If you’re like me, and this happens to you often enough that you always, always have to have a backup plan, this is for you. This is your five-minute, failsafe, “look what I just whipped up!” backup dessert. This warmly spiced pumpkin mousse, made creamy with silken tofu and sweetened with maple syrup, can be served in individual ramekins, or spooned into miniature pie or pastry shells and topped with whipped cream for a makeshift pumpkin custard “pie.” It’s also on the lighter side, so it won’t contribute to the almost inevitable post-Thanksgiving dinner sweats.
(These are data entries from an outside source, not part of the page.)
Lemma strchr_Some (s : list Z) (c : Z) (d : nat) :
  strchr s c = Some d →
  ∃ l s', s = l ++ c :: s' ∧ length l = d ∧ (c ∉ l) ∧ (char_NUL ∉ l).
Proof.
  revert d. induction s as [|b s IH]; intros d Hd; simpl in Hd; [done|].
  destruct (Z.eqb_spec b c) as [-> | Hbc].
  { injection Hd as <-. exists [], s. repeat split; apply not_elem_of_nil. }
  destruct (Z.eqb_spec b char_NUL) as [-> | Hb0]; [done|].
  destruct (strchr s c) as [d'|] eqn:Hs; [|done].
  injection Hd as <-.
  destruct (IH d' eq_refl) as (l & s' & -> & Hlen & Hc & H0).
  exists (b :: l), s'. simpl. rewrite Hlen.
  repeat split; apply not_elem_of_cons; split; congruence.
Qed.

Lemma strchr_None (s : list Z) (c : Z) : strchr s c = None → c ∉ cstr s.
Proof.
  induction s as [|b s IH]; intros Hn; simpl in *; [apply not_elem_of_nil|].
  destruct (Z.eqb_spec b c) as [-> | Hbc]; [done|].
  destruct (Z.eqb_spec b char_NUL) as [-> | Hb0]; [apply not_elem_of_nil|].
  destruct (strchr s c) as [d'|] eqn:Hs; [done|].
  apply not_elem_of_cons. split; [congruence | by apply IH].
Qed.

Lemma join_lines_cons (l : list Z) (ls : list (list Z)) :
  ls ≠ [] → join_lines (l :: ls) = l ++ char_LF :: join_lines ls.
Proof. by destruct ls. Qed.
These days, I avoid dessert disasters by flying down to Florida and enjoying Thanksgiving dinner out with Nor’s family, but I still wanted to share this before I head down there so you have something in your back pocket – and frankly, I think this is good enough to be your first option. But then I’d have to think of a backup plan for the backup plan, and I’m just not that prepared.
Happy Thanksgiving, everyone! Wherever you travel, whatever you make, and whomever you enjoy it with, I hope it’s safe and wonderful.
|Healthy Pumpkin Mousse||
- 1 (15 ounce) can pumpkin puree
- 1 (12 ounce) package silken tofu
- ⅓ cup pure maple syrup
- 1 tsp cinnamon
- 1 Tbsp pumpkin pie spice
- 1 tsp vanilla extract
- 1 Tbsp tapioca flour (or cornstarch)
- Combine all ingredients in the bowl of a food processor or blender. Blend until smooth and uniform. Chill until ready to serve.
- Serve in ramekins, miniature pie shells, or pastry cups. Top with whipped cream if desired.